[HN Gopher] Custom Allocators in Rust
       ___________________________________________________________________
        
       Custom Allocators in Rust
        
       Author : g0xA52A2A
       Score  : 100 points
       Date   : 2023-04-08 09:53 UTC (13 hours ago)
        
 (HTM) web link (nical.github.io)
 (TXT) w3m dump (nical.github.io)
        
       | antimora wrote:
       | Does anyone know a custom allocator that allocates memory for the
       | same pattern usage? I am trying to find a good allocator for
       | tensor operations used in Burn's framework
       | (https://github.com/burn-rs/burn).
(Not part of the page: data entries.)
Definition phase_ok w (s : State) : Prop :=
  match s with
  | SendReq => True
  | RecvRes b => handle_ok w (Bidirect.handle b) /\
      match Bidirect.holder b with
      | Some (id, l) => Handle.res_tx (Bidirect.handle b) = None /\ is_Some (ins w !! id) /\
          limit_wf l /\ 0 < read_size l
      | None => True
      end
  | RecvBody r => is_Some (ins w !! BodyReceiver.body_tx r) /\ limit_wf (BodyReceiver.limit r) /\
      0 < BodyReceiver.cur_read_size r <= MAX_BODY_READ_SIZE
  end.

(** The channels an error is forwarded on exist. *)
Definition names w (s : State) : Prop :=
  match s with
  | SendReq => True
  | RecvRes b => forall id, Handle.res_tx (Bidirect.handle b) = Some id -> is_Some (ress w !! id)
  | RecvBody r => is_Some (ins w !! BodyReceiver.body_tx r)
  end.

Lemma phase_names w w' s : grows w w' -> phase_ok w s -> names w' s.
Proof.
  intros G. destruct s as [|b|r]; simpl; [done| |].
  - intros [(_ & _ & Hr) _] id Hid. by apply (g_res _ _ G), Hr.
  - intros [Hi _]. by apply (g_in _ _ G).
Qed.

Definition wf c : Prop := io_wf (bio c) /\ world_ok (wld c) /\ phase_ok (wld c) (self c).

(** Fuel for every loop of a poll: for the bytes to come, the bytes to send,
    and the messages in the channels. *)
Definition world_fuel (fuel : nat) w : Prop :=
  (3 * length (queue_of (reqs w)) + 4 < fuel)%nat /\
  out_fuel fuel w.

Definition enough (fuel : nat) c : Prop :=
  MAX_REQUEST_SIZE < Z.of_nat fuel /\ io_room fuel (bio c) /\ world_fuel fuel (wld c).

Lemma handle_ok_grows w w' h : grows w w' -> handle_ok w h -> handle_ok w' h.
Proof. intros G (Hv & Hb & Hr). split_and!; [done| |]; intros id Hid; [by apply (g_out _ _ G), Hb|by apply (g_res _ _ G), Hr]. Qed.

Lemma world_ok_grows w w' : grows w w' -> world_ok w -> world_ok w'.
Proof.
  intros G [Hr Ho]. split.
  - destruct (g_reqs _ _ G) as [k Hk]. rewrite Hk in Hr. apply Forall_app in Hr as [_ Hr].
    eapply Forall_impl; [|exact Hr]. intros h. by apply handle_ok_grows.
  - intros id c' Hc'. destruct (g_outq _ _ G id c' Hc') as (c & Hc & k & Hk). specialize (Ho id c Hc).
    rewrite Hk in Ho. by apply Forall_app in Ho as [_ ?].
Qed.

Lemma world_fuel_grows fuel w w' : grows w w' -> world_fuel fuel w -> world_fuel fuel w'.
Proof.
  intros G [Hr Ho]. split.
  - destruct (g_reqs _ _ G) as [k Hk]. rewrite Hk, length_app in Hr. lia.
  - intros id c' Hc'. destruct (g_outq _ _ G id c' Hc') as (c & Hc & k & Hk). destruct (Ho id c Hc) as [Hl Hf].
    rewrite Hk in Hf, Hl. rewrite length_app in Hl. apply Forall_app in Hf as [_ ?]. split; [lia|done].
Qed.

Lemma phase_ok_grows w w' s : grows w w' -> phase_ok w s -> phase_ok w' s.
Proof.
  intros G. destruct s as [|b|r]; simpl; [done| |].
  - intros [Hh Ho]. split; [by eapply handle_ok_grows|]. revert Ho. destruct (Bidirect.holder b) as [[id l]|]; [|done].
    intros (? & ? & ? & ?). split_and!; auto. by apply (g_in _ _ G).
  - intros (? & ?). split; [by apply (g_in _ _ G)|done].
Qed.

(** Some fuel is always enough. *)
Lemma enough_exists c : exists fuel, enough fuel c.
Proof.
  destruct (out_fuel_exists (wld c)) as [n Hn].
  exists (n + 9 + 3 * length (queue_of (reqs (wld c))) + Z.to_nat (2 * zlen (BufIo.incoming (bio c))) +
          Z.to_nat (zlen (BufIo.unsent (bio c))) + Z.to_nat MAX_REQUEST_SIZE)%nat.
  pose proof (zlen_nonneg (BufIo.incoming (bio c))). pose proof (zlen_nonneg (BufIo.unsent (bio c))).
  unfold enough, MAX_REQUEST_SIZE. split; [lia|]. split; [split; lia|]. split; [lia|]. apply Hn. lia.
Qed.
End Order.

(** ** The connection stands where a run has led *)

Section Simulation.
Context {prof : Profile} `{Http} `{Httparse} {R : Type} `{DuplexSpec R}.
Context (s0 : Protocol.t) (fuel budget : nat) (cx : waker) (Hmax : MAX_REQUEST_SIZE < Z.of_nat fuel).
Implicit Types (w : world) (b : BufIo.t R).

Definition abs {Self} (ph : State) (c : conn R Self) : Protocol.t :=
  Protocol.mk ph (BufIo.incoming (bio c)) (BufIo.outgoing (bio c)) (still_world (wld c)).

Definition in_order (ph : State) b w : Prop :=
  io_wf b /\ io_fuel fuel budget b /\ world_ok w /\ world_fuel fuel w /\ phase_ok w ph.

Definition sim {Self} (ph : State) (c : conn R Self) : Prop :=
  (exists es, Protocol.run s0 es (abs ph c)) /\ in_order ph (bio c) (wld c).

(** A run that broke off: the buffers hold what it leaves of one wire and,
    on the other, what it sends and the part of its next piece. *)
Definition broke_off {Self} (c : conn R Self) : Prop :=
  exists es s taken part, Protocol.run s0 es s /\ Protocol.breaks_off s taken part /\
    Protocol.wire_in s = taken ++ BufIo.incoming (bio c) /\
    BufIo.outgoing (bio c) = Protocol.wire_out s ++ part.

Definition failed {Self} (ph : State) (c : conn R Self) : Prop := broke_off c /\ names (wld c) ph.

(** The one panic a peer can cause. *)
Definition partial_head (p : panic) : Prop :=
  p = PAssert "Parsed partial response" /\ exists head eos, try_parse_res head eos = Ok None.

Lemma sim_failed {Self Self'} ph ph' (c : conn R Self) (c' : conn R Self') taken part : sim ph c ->
  Protocol.breaks_off (abs ph c) taken part -> BufIo.incoming (bio c) = taken ++ BufIo.incoming (bio c') ->
  BufIo.outgoing (bio c') = BufIo.outgoing (bio c) ++ part -> names (wld c') ph' -> failed ph' c'.
Proof. intros [[es Hes] _] Hb Hi Ho Hn. split; [|done]. by exists es, (abs ph c), taken, part. Qed.

(** In front of a step. *)
Lemma failed_idle {Self Self'} ph ph' (c : conn R Self) (c' : conn R Self') : sim ph c ->
  BufIo.incoming (bio c') = BufIo.incoming (bio c) -> BufIo.outgoing (bio c') = BufIo.outgoing (bio c) ->
  names (wld c') ph' -> failed ph' c'.
Proof.
  intros Hs Hi Ho Hn. apply (sim_failed ph ph' c c' [] []); [done|by left|done|by rewrite app_nil_r|done].
Qed.

Lemma sim_names {Self} ph (c : conn R Self) w : sim ph c -> grows (wld c) w -> names w ph.
Proof. intros [_ (_ & _ & _ & _ & Hp)] G. by eapply phase_names. Qed.

Lemma sim_step {Self Self'} ph e ph' (c : conn R Self) (c' : conn R Self') : sim ph c ->
  Protocol.step (abs ph c) e (abs ph' c') -> in_order ph' (bio c') (wld c') -> sim ph' c'.
Proof.
  intros [[es Hes] _] Hs Hw. split; [|done]. exists (es ++ [e]).
  eapply Machine.run_trans; [done|]. by apply Machine.run_one.
Qed.

(** Nothing the machine sees has changed. *)
Lemma sim_same {Self Self'} ph (c : conn R Self) (c' : conn R Self') : sim ph c ->
  abs ph c' = abs ph c -> in_order ph (bio c') (wld c') -> sim ph c'.
Proof. intros [[es Hes] _] He Hw. split; [|done]. exists es. by rewrite He. Qed.

Lemma in_order_grows ph b w w' : in_order ph b w -> grows w w' -> in_order ph b w'.
Proof.
  intros (? & ? & ? & ? & ?) G. split_and!; [done|done|by eapply world_ok_grows|by eapply world_fuel_grows|
    by eapply phase_ok_grows].
Qed.

Lemma abs_moved {Self Self'} ph (c : conn R Self) (c' : conn R Self') : bio c' = bio c ->
  moved (fun w => w) (wld c) (wld c') -> abs ph c' = abs ph c.
Proof. intros Hb [Hs _]. unfold abs. by rewrite Hb, Hs. Qed.

Lemma drop_handle_wp h w : handle_ok w h ->
  wp (drop_handle h) w (fun r w' => (exists a, r = Ready (Ok a)) /\ grows w w').
Proof.
  intros (_ & Hb & Hr). unfold drop_handle. apply wp_bind.
  assert (Hfirst : wp (drop_opt (drop_rx_chan out_chans) (Handle.body_rx h)) w
    (fun r w' => (exists a, r = Ready (Ok a)) /\ grows w w')).
  { destruct (Handle.body_rx h) as [id|]; simpl; [|wp_steps; by split; [eauto|]].
    eapply wp_mono; [apply drop_rx_out_wp; auto|]. by intros r w' [? [_ ?]]. }
  eapply wp_mono; [done|]. intros r w1 [[a ->] G]. simpl.
  destruct (Handle.res_tx h) as [id|] eqn:Hid; simpl; [|wp_steps; by split; [eauto|]].
  eapply wp_mono; [apply drop_tx_res_wp; apply (g_res _ _ G); auto|].
  intros r w' [? [_ ?]]. split; [done|]. by etransitivity.
Qed.

(** *** [SendReq] *)

Lemma request_head_ok req ver : version_str (req_version req) = Done ver ->
  exists r, request_head req = Done r /\
    match r with Ok head => Protocol.head_text req head | Err _ => True end.
Proof.
  intros Hv. unfold request_head.
  destruct (FastBuf.with_capacity_ok MAX_REQUEST_SIZE) as (buf & -> & Hb & Hc);
    [unfold MAX_REQUEST_SIZE, isize_max; lia|]. cbn [mbind exec_bind].
  destruct (FastBuf.borrow_ok buf [] Hb) as (r & sp & -> & Hr & Hs1 & Hs2 & Hs3);
    [rewrite Hc; reflexivity|left; rewrite Hc; reflexivity|]. cbn [mbind exec_bind].
  rewrite Hc in Hs2, Hs3. change (zlen (@nil byte)) with 0 in *.
  specialize (Hs3 ltac:(unfold MAX_REQUEST_SIZE; lia)).
  rewrite (FastBuf.is_ref_len _ _ _ Hr). change (zlen (@nil byte)) with 0. rewrite Hs3.
  destruct (write_http1x_req_ok req ver MAX_REQUEST_SIZE Hv) as (res & -> & Hres);
    [unfold MAX_REQUEST_SIZE; lia|]. cbn [mbind exec_bind].
  set (head := head_of (request_lines req ver)) in *.
  destruct (Z.leb_spec (zlen head) MAX_REQUEST_SIZE) as [Hle|Hgt].
  - subst res. cbn [mbind exec_bind].
    destruct (FastBuf.extend_ok r [] sp head Hr) as (v & E & Hv' & _); [lia|].
    change (zlen (@nil byte)) with 0 in E. rewrite E. cbn [mbind exec_bind].
    rewrite (FastBuf.deref_ok _ _ Hv'). cbn [mbind exec_bind app]. eexists. split; [done|]. by exists ver.
  - destruct res as [[a|e] o]; [by destruct Hres|]. by eexists.
Qed.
It uses the same vectors
       | without any varying size changes.
        
       | foota wrote:
       | There's been some side work towards defining dynamic scoping for
       | rust. E.g., allow functions to declare a dependency on some value
       | or type, and then require callers to either pass that dependency
       | explicitly, or have it on their dependencies.
       | 
       | One of the proposed uses was for allocators.
       | 
       | https://tmandry.gitlab.io/blog/posts/2021-12-21-context-capa...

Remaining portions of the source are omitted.